WHAT IS BEING ASKED: Within the records below, reproduce without change the lines from the line that has "destruct (async_Collection_insert_many _" through the line that has "revert g. induction", and only those.

DATA EXTRACT:
•••••
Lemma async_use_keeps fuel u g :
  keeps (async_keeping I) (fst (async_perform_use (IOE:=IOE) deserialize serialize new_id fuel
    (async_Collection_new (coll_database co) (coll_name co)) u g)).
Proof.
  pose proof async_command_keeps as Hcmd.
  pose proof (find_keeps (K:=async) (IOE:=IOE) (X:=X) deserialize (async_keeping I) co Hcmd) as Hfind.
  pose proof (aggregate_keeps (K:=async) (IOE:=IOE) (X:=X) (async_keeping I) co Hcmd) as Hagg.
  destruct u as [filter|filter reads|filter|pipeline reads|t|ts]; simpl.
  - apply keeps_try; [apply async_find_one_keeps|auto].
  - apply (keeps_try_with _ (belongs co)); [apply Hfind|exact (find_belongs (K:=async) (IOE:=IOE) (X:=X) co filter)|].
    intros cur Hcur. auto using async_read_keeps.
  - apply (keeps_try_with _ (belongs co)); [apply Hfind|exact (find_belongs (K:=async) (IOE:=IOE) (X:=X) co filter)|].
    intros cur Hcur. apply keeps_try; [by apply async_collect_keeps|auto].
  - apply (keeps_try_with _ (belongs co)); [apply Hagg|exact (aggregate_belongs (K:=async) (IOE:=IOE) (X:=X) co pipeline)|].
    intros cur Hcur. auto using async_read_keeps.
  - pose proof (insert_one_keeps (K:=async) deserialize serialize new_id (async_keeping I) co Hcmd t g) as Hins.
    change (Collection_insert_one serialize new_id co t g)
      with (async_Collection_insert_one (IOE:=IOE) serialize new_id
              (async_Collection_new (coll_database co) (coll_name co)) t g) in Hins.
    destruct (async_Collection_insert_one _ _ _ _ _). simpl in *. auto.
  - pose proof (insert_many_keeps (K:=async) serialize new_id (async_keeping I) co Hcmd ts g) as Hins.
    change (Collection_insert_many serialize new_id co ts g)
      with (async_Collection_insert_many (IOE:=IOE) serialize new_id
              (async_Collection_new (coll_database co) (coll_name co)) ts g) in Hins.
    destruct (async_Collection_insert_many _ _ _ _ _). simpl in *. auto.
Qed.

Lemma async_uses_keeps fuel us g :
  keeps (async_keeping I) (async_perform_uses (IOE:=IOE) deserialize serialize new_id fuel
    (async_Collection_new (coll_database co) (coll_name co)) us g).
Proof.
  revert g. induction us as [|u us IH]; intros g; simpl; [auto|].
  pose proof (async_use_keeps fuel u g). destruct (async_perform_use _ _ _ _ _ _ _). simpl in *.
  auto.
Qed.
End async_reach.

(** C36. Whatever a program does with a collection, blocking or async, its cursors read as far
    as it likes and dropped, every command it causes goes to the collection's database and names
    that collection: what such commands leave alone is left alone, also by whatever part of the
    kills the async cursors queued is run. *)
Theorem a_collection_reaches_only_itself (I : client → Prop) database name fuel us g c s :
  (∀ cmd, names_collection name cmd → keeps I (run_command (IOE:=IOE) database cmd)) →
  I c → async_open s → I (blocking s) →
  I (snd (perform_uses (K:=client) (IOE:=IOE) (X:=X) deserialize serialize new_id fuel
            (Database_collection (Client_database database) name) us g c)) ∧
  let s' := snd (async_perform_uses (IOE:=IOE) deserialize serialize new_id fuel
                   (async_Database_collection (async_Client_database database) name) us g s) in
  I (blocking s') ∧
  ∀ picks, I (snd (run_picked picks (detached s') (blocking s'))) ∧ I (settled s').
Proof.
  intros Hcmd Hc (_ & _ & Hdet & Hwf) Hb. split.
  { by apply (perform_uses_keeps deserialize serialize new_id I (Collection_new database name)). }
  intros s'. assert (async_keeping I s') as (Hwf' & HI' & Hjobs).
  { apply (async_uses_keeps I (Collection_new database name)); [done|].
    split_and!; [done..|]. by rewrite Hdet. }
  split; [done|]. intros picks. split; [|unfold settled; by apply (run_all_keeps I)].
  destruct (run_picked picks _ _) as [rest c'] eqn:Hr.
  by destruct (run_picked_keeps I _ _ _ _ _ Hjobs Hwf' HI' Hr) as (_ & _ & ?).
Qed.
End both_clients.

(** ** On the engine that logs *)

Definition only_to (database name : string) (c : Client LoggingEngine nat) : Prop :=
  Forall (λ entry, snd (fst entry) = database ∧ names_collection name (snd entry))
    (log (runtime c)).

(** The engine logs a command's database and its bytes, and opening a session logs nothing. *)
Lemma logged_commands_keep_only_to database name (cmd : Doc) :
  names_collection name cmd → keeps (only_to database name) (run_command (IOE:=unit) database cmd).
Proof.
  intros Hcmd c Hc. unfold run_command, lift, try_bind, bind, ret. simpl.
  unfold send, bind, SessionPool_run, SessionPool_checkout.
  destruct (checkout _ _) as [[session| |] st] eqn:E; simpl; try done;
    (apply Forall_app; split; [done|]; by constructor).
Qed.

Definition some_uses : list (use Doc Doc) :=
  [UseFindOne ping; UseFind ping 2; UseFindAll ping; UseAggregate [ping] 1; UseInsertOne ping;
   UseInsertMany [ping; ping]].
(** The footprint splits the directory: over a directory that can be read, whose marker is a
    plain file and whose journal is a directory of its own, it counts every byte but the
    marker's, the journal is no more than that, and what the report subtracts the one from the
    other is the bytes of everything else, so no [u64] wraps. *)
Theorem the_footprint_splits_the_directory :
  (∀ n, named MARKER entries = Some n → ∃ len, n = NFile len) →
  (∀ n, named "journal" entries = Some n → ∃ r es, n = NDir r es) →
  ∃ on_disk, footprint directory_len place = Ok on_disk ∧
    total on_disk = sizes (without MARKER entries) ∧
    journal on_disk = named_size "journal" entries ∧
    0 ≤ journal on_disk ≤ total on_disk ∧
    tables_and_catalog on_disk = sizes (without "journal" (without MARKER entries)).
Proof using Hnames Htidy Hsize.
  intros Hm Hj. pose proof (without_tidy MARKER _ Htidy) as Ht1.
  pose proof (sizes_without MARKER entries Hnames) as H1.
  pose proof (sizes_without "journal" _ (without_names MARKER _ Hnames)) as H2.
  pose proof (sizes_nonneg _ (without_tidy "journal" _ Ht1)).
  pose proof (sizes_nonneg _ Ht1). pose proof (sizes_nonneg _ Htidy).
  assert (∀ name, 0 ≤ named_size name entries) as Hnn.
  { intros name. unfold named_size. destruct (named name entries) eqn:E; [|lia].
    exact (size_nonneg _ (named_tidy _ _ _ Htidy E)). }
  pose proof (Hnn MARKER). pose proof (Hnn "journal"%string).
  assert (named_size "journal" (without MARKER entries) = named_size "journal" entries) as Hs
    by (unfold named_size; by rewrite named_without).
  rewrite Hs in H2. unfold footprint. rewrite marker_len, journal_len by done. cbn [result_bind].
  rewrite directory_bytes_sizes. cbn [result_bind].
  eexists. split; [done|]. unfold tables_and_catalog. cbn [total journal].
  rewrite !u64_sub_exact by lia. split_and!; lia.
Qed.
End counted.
•••••
EXERCISE OUTPUT:
    destruct (async_Collection_insert_many _ _ _ _ _). simpl in *. auto.
Qed.

Lemma async_uses_keeps fuel us g :
  keeps (async_keeping I) (async_perform_uses (IOE:=IOE) deserialize serialize new_id fuel
    (async_Collection_new (coll_database co) (coll_name co)) us g).
Proof.
  revert g. induction us as [|u us IH]; intros g; simpl; [auto|].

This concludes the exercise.